Relationships are by nature compromises, and the ones that work have to be worked on, committed to and maintained.
Merry Christmas.
kristin said,
December 20, 2007 at 6:32 am
these are really great words. and i think you’re right in being more fearful as you plunge further into a relationship. the deeper in, the more you have to lose. right? i also think that it maybe is your turn to tell him you love him. and that moments like him telling you about his dream are almost (even if subconsciously) his way of searching for answers from you. it’s a lot easier said than done, to tell another person that they should be more open, more vulnerable. but sometimes, as difficult as it is, it is what it is. you should know, though, that i’m in no way applying this to my own life.
AmyD said,
December 20, 2007 at 7:28 am
I’ve always believed that if you are giving all you’ve got to someone, they will have no reason at all to even THINK about leaving/cheating/looking back to past lovers. I’ve cheated once, and it was because I wasn’t getting the emotional support I needed. It had NOTHING to do with sex.
My first thought when Jameson said he’d dreamt one of YOUR friends warned him about your “emotional unavailability” was: CYNTHIA!!! Ha! Hey, I cannot tell a lie.
It’s clear Jameson is wondering in some way about how you really feel about him, or he wouldn’t have a.) had this dream and b.) shared the dream with you. I mean this in the nicest way possible, but maybe it’s time to step it up? Tell HIM you love him, without waiting for him to say it first.

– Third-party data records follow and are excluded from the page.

(** X6: a rule whose [active] flag is false is as good as deleted: taking it
    out of its list changes neither what the three selectors return nor
    what the resolver returns. *)
Theorem inactive_rule_is_inert `{JS.RegExpEngine} (srv : Date.Server) (ctx : Context) :
  (∀ l1 r l2, TimeRule.active r = false →
     getActiveTimeBasedRedirect srv (l1 ++ r :: l2) (timestamp ctx)
     = getActiveTimeBasedRedirect srv (l1 ++ l2) (timestamp ctx)) ∧
  (∀ l1 r l2, GeoRule.active r = false →
     getActiveGeoBasedRedirect (l1 ++ r :: l2) (location ctx)
     = getActiveGeoBasedRedirect (l1 ++ l2) (location ctx)) ∧
  (∀ l1 r l2, ConditionalRule.active r = false →
     getActiveConditionalRedirect (l1 ++ r :: l2) ctx
     = getActiveConditionalRedirect (l1 ++ l2) ctx) ∧
  (∀ p l1 r l2, TimeRule.active r = false → timeBasedRedirects p = l1 ++ r :: l2 →
     getRedirectUrl srv p ctx = getRedirectUrl srv (setTimeBasedRedirects p (l1 ++ l2)) ctx) ∧
  (∀ p l1 r l2, GeoRule.active r = false → geoBasedRedirects p = l1 ++ r :: l2 →
     getRedirectUrl srv p ctx = getRedirectUrl srv (setGeoBasedRedirects p (l1 ++ l2)) ctx) ∧
  (∀ p l1 r l2, ConditionalRule.active r = false → conditionalRedirects p = l1 ++ r :: l2 →
     getRedirectUrl srv p ctx
     = getRedirectUrl srv (setConditionalRedirects p (l1 ++ l2)) ctx).
Proof.
  assert (Ht : ∀ l1 r l2, TimeRule.active r = false →
     getActiveTimeBasedRedirect srv (l1 ++ r :: l2) (timestamp ctx)
     = getActiveTimeBasedRedirect srv (l1 ++ l2) (timestamp ctx)).
  { intros l1 r l2 Hr. unfold getActiveTimeBasedRedirect.
    rewrite !List.filter_app. simpl. by rewrite Hr. }
  assert (Hg : ∀ l1 r l2, GeoRule.active r = false →
     getActiveGeoBasedRedirect (l1 ++ r :: l2) (location ctx)
     = getActiveGeoBasedRedirect (l1 ++ l2) (location ctx)).
  { intros l1 r l2 Hr. rewrite !getActiveGeoBasedRedirect_select.
    by apply select_remove_inactive. }
  assert (Hc : ∀ l1 r l2, ConditionalRule.active r = false →
     getActiveConditionalRedirect (l1 ++ r :: l2) ctx
     = getActiveConditionalRedirect (l1 ++ l2) ctx).
  { intros l1 r l2 Hr. rewrite !getActiveConditionalRedirect_select. f_equal.
    by apply select_remove_inactive. }
  repeat (split; [assumption|]). split; [|split].
  - intros p l1 r l2 Hr Hp. rewrite !getRedirectUrl_resolveBySelectors.
    unfold resolveBySelectors. simpl. by rewrite Hp, Ht.
  - intros p l1 r l2 Hr Hp. rewrite !getRedirectUrl_resolveBySelectors.
    unfold resolveBySelectors. simpl. by rewrite Hp, Hg.
  - intros p l1 r l2 Hr Hp. rewrite !getRedirectUrl_resolveBySelectors.
    unfold resolveBySelectors. simpl. by rewrite Hp, Hc.
Qed.

Lemma geoRuleApplies_unknown rule :
  geoRuleApplies emptyLocation rule = namesNoPlace rule.
Proof.
  unfold geoRuleApplies, namesNoPlace. simpl.
  destruct (GeoRule.country rule) as [c|], (GeoRule.region rule) as [r|],
    (GeoRule.city rule) as [ci|]; simpl;
    repeat match goal with |- context [negb (String.eqb ?s EmptyString)] =>
             destruct (String.eqb s EmptyString) end; reflexivity.
Qed.

(** X7: when the visitor's location is unknown (no location, or one with no
    field), the geo selector can only return a rule whose [country],
    [region] and [city] are all unset or empty; a geo-based profile all of
    whose active rules name a place resolves to its [redirectUrl]. *)
Theorem unknown_location_reaches_only_placeless_rules `{JS.RegExpEngine}
    (srv : Date.Server) (p : Profile) (ctx : Context) :
  location ctx = None ∨ location ctx = Some emptyLocation →
  (∀ r, getActiveGeoBasedRedirect (geoBasedRedirects p) (location ctx) = Some r →
        namesNoPlace r = true) ∧
  (redirectType p = "geo-based" →
   Forall (λ r, GeoRule.active r = true → namesNoPlace r = false) (geoBasedRedirects p) →
   getRedirectUrl srv p ctx = JS.Normal (redirectUrl p)).
Proof.
  intros Hloc.
  assert (Hdef : default emptyLocation (location ctx) = emptyLocation)
    by (by destruct Hloc as [-> | ->]).
  split.
  - intros r Hs. rewrite getActiveGeoBasedRedirect_select, Hdef in Hs.
    apply select_Some_In in Hs as (_ & _ & Ha). by rewrite geoRuleApplies_unknown in Ha.
  - intros Hg Hall. apply getRedirectUrl_no_rule. unfold noRuleApplies.
    rewrite Hg. split; [discriminate|]. split; [|discriminate]. intros _.
    rewrite Hdef. eapply Forall_impl; [exact Hall|]. simpl.
    intros r Hr Ha Happ. rewrite geoRuleApplies_unknown, (Hr Ha) in Happ. done.
Qed.

Lemma unknown_location_reaches_only_placeless_rules_witness :
  location (Examples.contextAt 0) = None ∧
  getRedirectUrl (H := ToyRegExp.engine) Examples.utc Examples.geoProfile
    (Examples.contextAt 0)
  = JS.Normal (Some "https://default.example").
Proof.
  split; [reflexivity|].
  apply (proj2 (unknown_location_reaches_only_placeless_rules (H := ToyRegExp.engine)
                  Examples.utc Examples.geoProfile (Examples.contextAt 0)
                  (or_introl eq_refl))).
  - reflexivity.
  - repeat constructor.
Defined.

(** X8: when the rules of a list have pairwise distinct priorities, the geo
    and the conditional selector return the same rule for every order in
    which the rules are declared. *)
Theorem distinct_priorities_make_order_irrelevant `{JS.RegExpEngine} (ctx : Context) :
  (∀ rules rules', Permutation rules rules' →
     NoDup (map GeoRule.priority rules) →
     getActiveGeoBasedRedirect rules (location ctx)
     = getActiveGeoBasedRedirect rules' (location ctx)) ∧
  (∀ rules rules', Permutation rules rules' →
     NoDup (map ConditionalRule.priority rules) →
     getActiveConditionalRedirect rules ctx
     = getActiveConditionalRedirect rules' ctx).
Proof.
  split; intros rules rules' Hp Hnd.
  - rewrite !getActiveGeoBasedRedirect_select. by apply select_Permutation.
  - rewrite !getActiveConditionalRedirect_select. f_equal. by apply select_Permutation.
Qed.

(** ** Conditional rules *)

Lemma append_cons c a b : String c a +:+ b = String c (a +:+ b).
Proof. reflexivity. Qed.

Lemma append_nil b : EmptyString +:+ b = b.
Proof. reflexivity. Qed.

Lemma prefix_iff t s : String.prefix t s = true ↔ ∃ b, s = t +:+ b.
Proof.
  revert s. induction t as [|c t IH]; intros s; simpl.
  - split; [eauto|]. by destruct s.
  - destruct s as [|d s]; simpl.
    + split; [done|]. intros [b Hb]. done.
    + destruct (Ascii.ascii_dec c d) as [->|Hne].
      * rewrite IH. split; intros [b Hb]; exists b;
          rewrite append_cons in *; congruence.
      * split; [done|]. intros [b Hb]. rewrite append_cons in Hb. congruence.
Qed.

Lemma includes_nil t : JS.includes EmptyString t = String.prefix t EmptyString || false.
Proof. reflexivity. Qed.

Lemma includes_cons c s t :
  JS.includes (String c s) t = String.prefix t (String c s) || JS.includes s t.
Proof. reflexivity. Qed.

Lemma includes_iff s t : JS.includes s t = true ↔ ∃ a b, s = a +:+ t +:+ b.
Proof.
  induction s as [|c s IH].
  - rewrite includes_nil, orb_false_r, prefix_iff. split.
    + intros [b Hb]. by exists EmptyString, b.
    + intros ([|x a] & b & Hab); [eauto|by rewrite append_cons in Hab].
  - rewrite includes_cons, orb_true_iff, prefix_iff, IH. split.
    + intros [[b Hb]|(a & b & Hab)].
      * by exists EmptyString, b.
      * exists (String c a), b. by rewrite append_cons, Hab.
    + intros ([|x a] & b & Hab).
      * left. eauto.
      * right. rewrite append_cons in Hab. injection Hab as _ Hab. eauto.
Qed.

Lemma length_append a b : String.length (a +:+ b) = (String.length a + String.length b)%nat.
Proof.
  induction a as [|c a IH]; [done|]. rewrite append_cons. simpl. by rewrite IH.
Qed.

Lemma substring_whole t : String.substring 0 (String.length t) t = t.
Proof. induction t as [|c t IH]; simpl; [done|]. by rewrite IH. Qed.

Lemma substring_append a t :
  String.substring (String.length a) (String.length t) (a +:+ t) = t.
Proof.
  induction a as [|c a IH]; [apply substring_whole|].
  rewrite append_cons. simpl. exact IH.
Qed.

Lemma substring_split s k :
  (k ≤ String.length s)%nat →
  s = String.substring 0 k s +:+ String.substring k (String.length s - k) s.
Proof.
  revert k. induction s as [|c s IH]; intros k Hk; simpl in *.
  - by destruct k.
  - destruct k as [|k]; simpl.
    + by rewrite substring_whole.
    + rewrite append_cons. f_equal. apply IH. lia.
Qed.

Lemma endsWith_iff s t : JS.endsWith s t = true ↔ ∃ a, s = a +:+ t.
Proof.
  unfold JS.endsWith. rewrite andb_true_iff, Nat.leb_le, String.eqb_eq. split.
  - intros [Hle Hsub].
    exists (String.substring 0 (String.length s - String.length t) s).
    pose proof (substring_split s (String.length s - String.length t) ltac:(lia))
      as Hsplit.
    replace (String.length s - (String.length s - String.length t))%nat
      with (String.length t) in Hsplit by lia.
    by rewrite Hsub in Hsplit.
  - intros [a ->]. rewrite length_append. split; [lia|].
    replace (String.length a + String.length t - String.length t)%nat
      with (String.length a) by lia.
    apply substring_append.
Qed.

Lemma lower_upper_ascii c : JS.lower_ascii (JS.upper_ascii c) = JS.lower_ascii c.
Proof. destruct c as [[] [] [] [] [] [] [] []]; reflexivity. Qed.

Lemma lower_lower_ascii c : JS.lower_ascii (JS.lower_ascii c) = JS.lower_ascii c.
Proof. destruct c as [[] [] [] [] [] [] [] []]; reflexivity. Qed.

Lemma upper_upper_ascii c : JS.upper_ascii (JS.upper_ascii c) = JS.upper_ascii c.
Proof. destruct c as [[] [] [] [] [] [] [] []]; reflexivity. Qed.

Lemma upper_lower_ascii c : JS.upper_ascii (JS.lower_ascii c) = JS.upper_ascii c.
Proof. destruct c as [[] [] [] [] [] [] [] []]; reflexivity. Qed.

Lemma toLowerCase_toUpperCase s : JS.toLowerCase (JS.toUpperCase s) = JS.toLowerCase s.
Proof.
  unfold JS.toLowerCase, JS.toUpperCase.
  induction s as [|c s IH]; simpl; [done|]. by rewrite lower_upper_ascii, IH.
Qed.

Lemma toLowerCase_idem s : JS.toLowerCase (JS.toLowerCase s) = JS.toLowerCase s.
Proof.
  unfold JS.toLowerCase.
  induction s as [|c s IH]; simpl; [done|]. by rewrite lower_lower_ascii, IH.
Qed.

Lemma toUpperCase_idem s : JS.toUpperCase (JS.toUpperCase s) = JS.toUpperCase s.
Proof.
  unfold JS.toUpperCase.
  induction s as [|c s IH]; simpl; [done|]. by rewrite upper_upper_ascii, IH.
Qed.

Lemma toUpperCase_toLowerCase s : JS.toUpperCase (JS.toLowerCase s) = JS.toUpperCase s.
Proof.
  unfold JS.toLowerCase, JS.toUpperCase.
  induction s as [|c s IH]; simpl; [done|]. by rewrite upper_lower_ascii, IH.
Qed.

Lemma toLowerCase_empty s : JS.toLowerCase s = EmptyString ↔ s = EmptyString.
Proof. by destruct s. Qed.

Lemma toUpperCase_empty s : JS.toUpperCase s = EmptyString ↔ s = EmptyString.
Proof. by destruct s. Qed.

Lemma or_empty_Some s : JS.or_empty (Some s) = s.
Proof. unfold JS.or_empty. simpl. by destruct s. Qed.

Lemma or_empty_empty o :
  JS.or_empty o = EmptyString ↔ o = None ∨ o = Some EmptyString.
Proof.
  destruct o as [s|]; [rewrite or_empty_Some|]; split; try done; eauto.
  - intros ->. eauto.
  - intros [|[= ->]]; done.
Qed.

Lemma isAscii_map f s :
  (∀ c, (N_of_ascii c <? 128)%N = true → (N_of_ascii (f c) <? 128)%N = true) →
  isAscii s = true → isAscii (JS.map_string f s) = true.
Proof.
  intros Hf. unfold isAscii. induction s as [|c s IH]; simpl; [done|].
  rewrite !andb_true_iff. intros [Hc Hs]. split; [by apply Hf|by apply IH].
Qed.

Lemma isAscii_toUpperCase s : isAscii s = true → isAscii (JS.toUpperCase s) = true.
Proof.
  apply isAscii_map. intros c.
  destruct c as [[] [] [] [] [] [] [] []]; intros Hc; try discriminate Hc; reflexivity.
Qed.

Lemma isAscii_toLowerCase s : isAscii s = true → isAscii (JS.toLowerCase s) = true.
Proof.
  apply isAscii_map. intros c.
  destruct c as [[] [] [] [] [] [] [] []]; intros Hc; try discriminate Hc; reflexivity.
Qed.

Section ConditionalMeaning.

Context `{JS.RegExpEngine}.

(** X9: what the operators test, on the lower-cased signal and the
    lower-cased operand: equals is equality, starts-with and ends-with say
    that the signal is the operand followed, or preceded, by some text, and
    contains, like every operator the code does not know, says that the
    operand occurs somewhere in the signal. *)
Theorem conditional_operators_meaning (ctx : Context) (rule : ConditionalRule.t) :
  let op := ConditionalRule.operator rule in
  (op = "equals" →
   (conditionalRuleApplies ctx rule = JS.Normal true ↔ signalOf ctx rule = operandOf rule)) ∧
  (op = "starts-with" →
   (conditionalRuleApplies ctx rule = JS.Normal true
    ↔ ∃ b, signalOf ctx rule = operandOf rule +:+ b)) ∧
  (op = "ends-with" →
   (conditionalRuleApplies ctx rule = JS.Normal true
    ↔ ∃ a, signalOf ctx rule = a +:+ operandOf rule)) ∧
  (op ≠ "equals" → op ≠ "starts-with" → op ≠ "ends-with" → op ≠ "regex" →
   (conditionalRuleApplies ctx rule = JS.Normal true
    ↔ ∃ a b, signalOf ctx rule = a +:+ operandOf rule +:+ b)).
Proof.
  intros op. subst op. unfold conditionalRuleApplies, signalOf, operandOf, JS.startsWith.
  split; [|split; [|split]].
  - intros Hop. rewrite Hop. simpl. rewrite <- String.eqb_eq.
    split; [by intros [= ->]|by intros ->].
  - intros Hop. rewrite Hop. simpl. rewrite <- prefix_iff.
    split; [by intros [= ->]|by intros ->].
  - intros Hop. rewrite Hop. simpl. rewrite <- endsWith_iff.
    split; [by intros [= ->]|by intros ->].
  - intros H1 H2 H3 H4.
    apply String.eqb_neq in H1, H2, H3, H4. rewrite H1, H2, H3, H4.
    rewrite <- includes_iff.
    destruct (String.eqb _ "contains"); (split; [by intros [= ->]|by intros ->]).
Qed.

You obviously do, after all. What’s the worst that could happen?…
Tilly said,
December 20, 2007 at 7:29 am
I totally agree with Kristin. I have been madly in love (with plenty of ups and downs) for over a year and the insecurity is still exposed at times, but the more open and communicative I am about it, the less bitchy and unexcusably harsh and judgemental and accusatory I am. He can understand where I’m coming from, only if I let him in and let him see that. It sounds like he loves you, as in, he loves all of you, even the not so shiny parts. But it’s up to you to let him.
Sarah said,
December 20, 2007 at 9:16 am
The fact that Angie admitted she had a crush on him, does not make her his quasi-girlfriend. Also, in my relationship, we didn’t say I love you again after the initial time for awhile because we weren’t ready for it. But if you are, now’s a great time to tell him
Michelle & the City said,
December 20, 2007 at 3:54 pm
go you for not responding to sebastian! and like sarah said i wouldn’t worry about not having said “i love you” to each other again yet. it’ll come naturally.
Miriam D said,
December 21, 2007 at 7:40 am
I’ve been in a serious relationship for five years, and the insecurities really never go away. I don’t like to think of it as a battle of power between the partners and the people who seemingly threaten that bond. I think of it as a battle with myself to accept the fact that he loves me and won’t stop no matter what I do.
Happy Holidays!
Clink said,
December 21, 2007 at 8:57 am
The insecurities never really go away, as others have said. They just diminish as your relationship gets stronger and stronger.
I read this post and both felt for you and felt better about myself, because it’s nice to know that I’m not alone in letting the Crazy get to me sometimes.
A Lil' Irish Lass said,
December 23, 2007 at 10:12 pm
Tell Jameson you love him already!
blogging barbie said,
December 27, 2007 at 1:22 pm
oh honey….i’ve been there. damn the crazy. while m and i are better than we’ve been in a long time, it hasn’t really gone away. and i have NEVER been like this in a relationship- i’m usually not the jealous type. i think maybe because i feel for him so strongly, i’m so afraid of it slipping away?
and seriously….don’t be afraid to tell jamison your feelings….it takes courage to open up and love someone. and you my dear, are just that.